The initial group repository can be found here. As such, you may consider this repository as a fork of sorts.
- newswire_acquisition: The Newswire acquisition script works as a shell command, and users can provide parameters to update the database.
- dash_app: The GUI is multipage, allowing for easier code management.
- ny_import: Few modifications made, mainly to the way data is stored, so that I may use this feature alongside the NY Times Archive API.
- archive_acquisition (new): The script allows us to acquire archive data, beefing up the dataset significantly. Said dataset shares the same format (and will share the same database) as ny_import.
- books_acquisition (new): Not implemented yet, but the intent is to monitor nonfiction book charts weekly.
- mongodb: merely provides a MongoDB image and its configuration.
- api (new): not implemented yet, but it will take on the bulk of the data calls that the dash_app currently performs. The goal in this repo is to implement OAuth.
For this project to work locally, please acquire an API code from the New York Times' developer portal and load it as an environment variable as follows:
export "**NYTIMES_API_KEY**=<your_api_key>"
Furthermore, as this project uses a MongoDB database, please ensure that a database instance (preferably the one provided here) is running.
Contained within both folders are Dockerfiles for those looking to create containers for testing. Requirement files are also provided for each folder.

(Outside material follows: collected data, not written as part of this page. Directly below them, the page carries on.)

(* ===== verification/GenerateData.v ===== *)
(** * The SQL script generator [generate_data]

    src/scripts/generate_data.py: ten suppliers, ten products and five
    warehouses as INSERT statements, then 150 random shipments, joined
    with newlines and written to ../sql/02_data.sql.  The statements
    are f-strings; [py_str] is Python's [str] of an integer.  The
    random module and the exception monad are those of [Generate].
    The file write is I/O: the model returns the text written. *)

From Stdlib Require Import ZArith QArith String Ascii.
From stdpp Require Import base list strings.
From S2P Require Import Prelude Calendar Generate.

Local Open Scope Z_scope.

(** ** The seed lists (lines 5-37) *)

Definition gd_suppliers : list (string * string * Z) :=
  [("Global Tech Parts", "San Jose, CA", 5);
   ("Precision Manufacturing", "Detroit, MI", 10);
   ("Asia Logistics Hub", "Singapore", 15);
   ("Euro Component Co", "Berlin, Germany", 12);
   ("Coastal Supplies", "Seattle, WA", 7);
   ("Northern Iron & Steel", "Chicago, IL", 20);
   ("South Sea Electronics", "Shenzhen, China", 25);
   ("Latin America Freight", "Mexico City", 18);
   ("Mountain Raw Materials", "Denver, CO", 14);
   ("Island Precision", "Tokyo, Japan", 22)]%string.

Definition gd_products : list (string * string) :=
  [("Microprocessor X1", "Electronics");
   ("Industrial Grade Steel", "Raw Materials");
   ("LCD Display Panel", "Electronics");
   ("Aluminum Casing", "Components");
   ("Lithium Battery Pack", "Components");
   ("Hydraulic Valve", "Industrial");
   ("Copper Wiring 500m", "Raw Materials");
   ("Control Circuit Board", "Electronics");
   ("High-Torque Motor", "Industrial");
   ("Graphite Electrode", "Raw Materials")]%string.

Definition gd_warehouses : list (string * string) :=
  [("East Coast Distribution Center", "Newark, NJ");
   ("West Coast Hub", "Long Beach, CA");
   ("Central Logistics Base", "Memphis, TN");
   ("European Gateway", "Rotterdam, Netherlands");
   ("Asia-Pacific Depot", "Hong Kong")]%string.

(** ** Python's [str] of an integer *)

(** The decimal digits of [n >= 0], most significant first; [fuel]
    bounds the number of digits. *)
Fixpoint dec_digits (fuel : nat) (n : Z) (acc : string) : string :=
  match fuel with
  | O => acc
  | S fuel' =>
      if n <? 10 then String (PyDate.digit_char n) acc
      else dec_digits fuel' (n / 10) (String (PyDate.digit_char (n mod 10)) acc)
  end.

Definition digits_fuel (n : Z) : nat := S (Z.to_nat (Z.log2 n)).

Definition py_str (n : Z) : string :=
  if n <? 0 then String "-" (dec_digits (digits_fuel (- n)) (- n) EmptyString)
  else dec_digits (digits_fuel n) n EmptyString.

(** ** The statements (lines 42-75) *)

Definition quote (s : string) : string := "'" +:+ s +:+ "'".

Definition supplier_sql (t : string * string * Z) : string :=
  let '(name, loc, lt) := t in
  "INSERT INTO Suppliers (name, location, lead_time_days) VALUES (" +:+
  quote name +:+ ", " +:+ quote loc +:+ ", " +:+ py_str lt +:+ ");".

Definition product_sql (t : string * string) : string :=
  let '(name, cat) := t in
  "INSERT INTO Products (name, category) VALUES (" +:+ quote name +:+ ", " +:+ quote cat +:+ ");".

Definition warehouse_sql (t : string * string) : string :=
  let '(name, loc) := t in
  "INSERT INTO Warehouses (name, location) VALUES (" +:+ quote name +:+ ", " +:+ quote loc +:+ ");".

Definition shipment_sql (p_id s_id w_id qty : Z) (order_date delivery_date : PyDate.date) : string :=
  "INSERT INTO Shipments (product_id, supplier_id, warehouse_id, quantity, order_date, delivery_date) " +:+
  "VALUES (" +:+ py_str p_id +:+ ", " +:+ py_str s_id +:+ ", " +:+ py_str w_id +:+ ", " +:+
  py_str qty +:+ ", " +:+ quote (PyDate.isoformat order_date) +:+ ", " +:+
  quote (PyDate.isoformat delivery_date) +:+ ");".

(** ["\n".join(sql_statements)] *)
Fixpoint join_lines (l : list string) : string :=
  match l with
  | [] => EmptyString
  | [s] => s
  | s :: l' => s +:+ String "010"%char (join_lines l')
  end.

Section Generator.
Context {St : Type} `{Rng St}.

(** One iteration of the shipment loop (lines 55-76). *)
Definition gd_shipment_step : Gen St string :=
  p_id ← draw_int 1 (Z.of_nat (length gd_products));
  s_id ← draw_int 1 (Z.of_nat (length gd_suppliers));
  w_id ← draw_int 1 (Z.of_nat (length gd_warehouses));
  qty ← draw_int 100 5000;
  k ← draw_int 0 365;
  order_date ← raise_none (PyDate.add_days start_date k);
  sup ← raise_none (py_index gd_suppliers (s_id - 1));
  let '(_, _, avg_lead_time) := sup in
  u ← draw_unit;
  actual_days ←
    (if Qlt_bool u DELAY_PROBABILITY then
       off ← draw_int 5 30; mret (avg_lead_time + off)
     else
       off ← draw_int (-2) 3;
       let actual_days := avg_lead_time + off in
       mret (if actual_days <? 1 then 1 else actual_days));
  delivery_date ← raise_none (PyDate.add_days order_date actual_days);
  mret (shipment_sql p_id s_id w_id qty order_date delivery_date).

(** [for i in range(1, 151)], appending one statement per iteration. *)
Fixpoint gd_shipment_loop (n : nat) (acc : list string) : Gen St (list string) :=
  match n with
  | O => mret acc
  | S n' => stmt ← gd_shipment_step; gd_shipment_loop n' (acc ++ [stmt])
  end.

(** [generate_data]: the statements, and the text written to the file. *)
Definition gd_statements : Gen St (list string) :=
  gd_shipment_loop 150
    (map supplier_sql gd_suppliers ++ map product_sql gd_products ++ map warehouse_sql gd_warehouses).

Definition generate_data : Gen St string :=
  stmts ← gd_statements; mret (join_lines stmts).

End Generator.

(** ** Reading the file back: Python's [text.split("\n")] *)

Fixpoint split_nl (s : string) : list string :=
  match s with
  | EmptyString => [EmptyString]
  | String c s' =>
      if Ascii.eqb c "010"%char then EmptyString :: split_nl s'
      else match split_nl s' with
           | [] => [String c EmptyString]
           | l0 :: rest => String c l0 :: rest
           end
  end.

(** A text without a line break. *)
Fixpoint no_nl (s : string) : bool :=
  match s with
  | EmptyString => true
  | String c s' => negb (Ascii.eqb c "010"%char) && no_nl s'
  end.

(** ** Lemmas on lines *)

Lemma no_nl_app a b : no_nl (a +:+ b) = no_nl a && no_nl b.
Proof. induction a as [|c a IH]; [done|]. simpl. rewrite IH. apply andb_assoc. Qed.

Lemma split_nl_single a : no_nl a = true -> split_nl a = [a].
Proof.
  induction a as [|c a IH]; [done|]. simpl. intros [Hc Ha]%andb_prop.
  apply negb_true_iff in Hc. rewrite Hc, IH by done. done.
Qed.

Lemma split_nl_app a b :
  no_nl a = true -> split_nl (a +:+ String "010"%char b) = a :: split_nl b.
Proof.
  induction a as [|c a IH]; [done|]. simpl. intros [Hc Ha]%andb_prop.
  apply negb_true_iff in Hc. rewrite Hc, IH by done. done.
Qed.

Lemma split_join l : l <> [] -> Forall (fun s => no_nl s = true) l -> split_nl (join_lines l) = l.
Proof.
  induction l as [|a l IH]; intros Hne Hl; [done|]. apply Forall_cons in Hl as [Ha Hl].
  destruct l as [|b l]; simpl.
  - by apply split_nl_single.
  - rewrite split_nl_app by done. f_equal. by apply IH.
Qed.

Lemma digit_char_no_nl k : 0 <= k < 10 -> negb (Ascii.eqb (PyDate.digit_char k) "010"%char) = true.
Proof.
  intros Hk. assert (k = 0 \/ k = 1 \/ k = 2 \/ k = 3 \/ k = 4 \/ k = 5 \/ k = 6 \/ k = 7 \/
                     k = 8 \/ k = 9) as Hc by lia.
  destruct_or! Hc; subst k; reflexivity.
Qed.

Lemma dec_digits_no_nl fuel n acc :
  0 <= n -> no_nl acc = true -> no_nl (dec_digits fuel n acc) = true.
Proof.
  revert n acc. induction fuel as [|fuel IH]; intros n acc Hn Hacc; [done|]. simpl.
  destruct (Z.ltb_spec n 10).
  - simpl. rewrite digit_char_no_nl by lia. done.
  - apply IH; [apply Z.div_pos; lia|]. simpl.
    rewrite digit_char_no_nl by (apply Z.mod_pos_bound; lia). done.
Qed.

Lemma py_str_no_nl n : no_nl (py_str n) = true.
Proof.
  unfold py_str. destruct (Z.ltb_spec n 0); [cbn [no_nl]; apply andb_true_intro; split; [done|]|];
    apply dec_digits_no_nl; done || lia.
Qed.

Lemma zpad_no_nl k v : 0 <= v -> no_nl (PyDate.zpad k v) = true.
Proof.
  intros Hv. induction k as [|k IH]; [done|]. simpl.
  rewrite digit_char_no_nl, IH by (apply Z.mod_pos_bound; lia). done.
Qed.

Lemma isoformat_no_nl d :
  PyDate.valid_date d = true -> no_nl (PyDate.isoformat d) = true.
Proof.
  intros [Hy [Hm Hd]%PyDate.valid_md_spec]%Agreement.valid_date_spec.
  unfold PyDate.isoformat. rewrite !no_nl_app, !zpad_no_nl by lia. done.
Qed.

Lemma shipment_sql_no_nl p s w q d1 d2 :
  PyDate.valid_date d1 = true -> PyDate.valid_date d2 = true ->
  no_nl (shipment_sql p s w q d1 d2) = true.
Proof.
  intros H1 H2. unfold shipment_sql, quote.
  rewrite !no_nl_app, !py_str_no_nl, !isoformat_no_nl by done. done.
Qed.

(** ** What the shipment loop appends *)

(** A shipment statement the loop can write: ids of the seed lists
    (1-based positions), a quantity in range, an order date within 365
    days of 2023-01-01, and a delivery date [lead + off] days later. *)
Definition good_stmt (stmt : string) : Prop :=
  exists p s w q d1 d2 nm loc lead off,
    stmt = shipment_sql p s w q d1 d2 /\
    1 <= p <= 10 /\ 1 <= s <= 10 /\ 1 <= w <= 5 /\ 100 <= q <= 5000 /\
    gd_suppliers !! Z.to_nat (s - 1) = Some (nm, loc, lead) /\
    PyDate.valid_date d1 = true /\
    0 <= PyDate.toordinal d1 - PyDate.toordinal start_date <= 365 /\
    PyDate.valid_date d2 = true /\
    PyDate.toordinal d2 = PyDate.toordinal d1 + lead + off /\
    (-2 <= off <= 3 \/ 5 <= off <= 30).

Definition seed_statements : list string :=
  map supplier_sql gd_suppliers ++ map product_sql gd_products ++ map warehouse_sql gd_warehouses.

Section GeneratorLemmas.
Context {St : Type} `{RngLaws St}.

Lemma gd_lead (i : Z) :
  0 <= i < 10 ->
  exists nm loc lead, py_index gd_suppliers i = Some (nm, loc, lead) /\
    gd_suppliers !! Z.to_nat i = Some (nm, loc, lead) /\ 5 <= lead <= 25.
Proof.
  intros Hi. rewrite py_index_in_range by (simpl; lia).
  assert (i = 0 \/ i = 1 \/ i = 2 \/ i = 3 \/ i = 4 \/ i = 5 \/ i = 6 \/ i = 7 \/ i = 8 \/ i = 9)
    as Hc by lia.
  destruct_or! Hc; subst i; eexists _, _, _; split_and!; try reflexivity; lia.
Qed.

Lemma gd_shipment_step_ok s :
  exists stmt s', gd_shipment_step s = Some (stmt, s') /\ good_stmt stmt.
Proof.
  unfold gd_shipment_step, mbind, gen_bind, draw_int, draw_unit, raise_none, mret, gen_ret.
  simpl length. do 5 draw.
  destruct (Agreement.add_days_in_range start_date x3) as (d1 & Ed1 & V1 & O1);
    [change (PyDate.toordinal start_date) with 738521; unfold PyDate.MAXORDINAL; lia|].
  change (PyDate.toordinal start_date) with 738521 in O1.
  rewrite Ed1. destruct (gd_lead (x0 - 1) ltac:(lia)) as (nm & loc & lead & Ei & El & Hl).
  rewrite Ei. match goal with |- context [random ?s] => destruct (random s) as [u s5] end.
  destruct (Qlt_bool u DELAY_PROBABILITY); draw;
    [|replace (lead + x4 <? 1) with false by (symmetry; apply Z.ltb_ge; lia)];
  (destruct (Agreement.add_days_in_range d1 (lead + x4)) as (d2 & Ed2 & V2 & O2);
    [unfold PyDate.MAXORDINAL; lia|]);
  rewrite Ed2; eexists _, _; (split; [reflexivity|]);
  exists x, x0, x1, x2, d1, d2, nm, loc, lead, x4; split_and!; try done;
  change (PyDate.toordinal start_date) with 738521; lia.
Qed.

Lemma gd_shipment_loop_ok n acc s :
  exists new s', gd_shipment_loop n acc s = Some (acc ++ new, s') /\
    length new = n /\ Forall good_stmt new.
Proof.
  revert acc s. induction n as [|n IH]; intros acc s; simpl.
  - exists [], s. by rewrite app_nil_r.
  - unfold mbind, gen_bind. destruct (gd_shipment_step_ok s) as (stmt & s' & -> & Hg).
    destruct (IH (acc ++ [stmt]) s') as (new & s'' & E & Hlen & Hall).
    exists (stmt :: new), s''. rewrite E, <- app_assoc. split_and!; [done|simpl; lia|by constructor].
Qed.

End GeneratorLemmas.

Lemma seed_statements_no_nl : Forall (fun s => no_nl s = true) seed_statements.
Proof. apply (bool_decide_unpack _). vm_compute. reflexivity. Qed.

Lemma good_stmt_no_nl stmt : good_stmt stmt -> no_nl stmt = true.
Proof.
  intros (p & s & w & q & d1 & d2 & _ & _ & _ & _ & -> & _ & _ & _ & _ & _ & V1 & _ & V2 & _).
  by apply shipment_sql_no_nl.
Qed.

Section GeneratorTheorems.
Context {St : Type} `{RngLaws St}.

(** C28. [generate_data] always returns (no exception for any generator
    and seed) and writes, in this order, the ten supplier, ten product
    and five warehouse statements of its seed lists, then 150 shipment
    statements, each naming the 1-based positions of a seeded product,
    supplier and warehouse, a quantity in 100..5000, an order date in
    2023-01-01 + 0..365 days and a delivery date the supplier's lead
    time plus an offset in -2..3 or 5..30 days later. *)
Theorem gd_statements_spec s :
  exists shipments s', gd_statements s = Some (seed_statements ++ shipments, s') /\
    length shipments = 150%nat /\ Forall good_stmt shipments.
Proof. exact (gd_shipment_loop_ok 150 seed_statements s). Qed.

(** C29. The file holds one statement per line: splitting the text
    written at each newline gives back the 175 statements. *)
Theorem generate_data_lines s :
  exists text stmts s', generate_data s = Some (text, s') /\ gd_statements s = Some (stmts, s') /\
    split_nl text = stmts /\ length stmts = 175%nat.
Proof.
  destruct (gd_shipment_loop_ok 150 seed_statements s) as (new & s' & E & Hlen & Hall).
  exists (join_lines (seed_statements ++ new)), (seed_statements ++ new), s'.
  unfold generate_data, mbind, gen_bind, mret, gen_ret. fold (@gd_statements St _).
  change (gd_statements s) with (gd_shipment_loop 150 seed_statements s). rewrite E.
  split_and!; try done.
  - apply split_join; [by destruct new|]. apply Forall_app. split; [exact seed_statements_no_nl|].
    eapply Forall_impl; [exact Hall|]. exact good_stmt_no_nl.
  - rewrite length_app, Hlen. reflexivity.
Qed.

End GeneratorTheorems.

Lemma gd_statements_spec_witness :
  exists shipments s', gd_statements (St := Z) 2023 = Some (seed_statements ++ shipments, s') /\
    length shipments = 150%nat /\ Forall good_stmt shipments.
Proof. exact (gd_statements_spec 2023). Defined.

Lemma generate_data_lines_witness :
  exists text stmts s', generate_data (St := Z) 2023 = Some (text, s') /\
    gd_statements 2023 = Some (stmts, s') /\ split_nl text = stmts /\ length stmts = 175%nat.
Proof. exact (generate_data_lines 2023). Defined.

That said, please provide a .env file with the following:
- newswire_acquisition's container is missing a critical environment variable: the NY Times API key (NYTIMES_API_KEY). One can also supply their own MONGODB_ADDRESS and MONGODB_PORT to customize those values within the container.
- dash_app can also take MONGODB_ADDRESS and MONGODB_PORT as custom arguments, as needed. In the future, these values will go to the API instead.
I will expand this repository to include a revamped portal where I will use the NY Times' various APIs. Expect gradual changes to occur over time as I build/remake/tweak sections one by one to account for higher data volume.
Also, and this might be unnecessary, a healthy dose of Cython and a few bulkWrites (MongoDB) might barge in to speed up runtimes.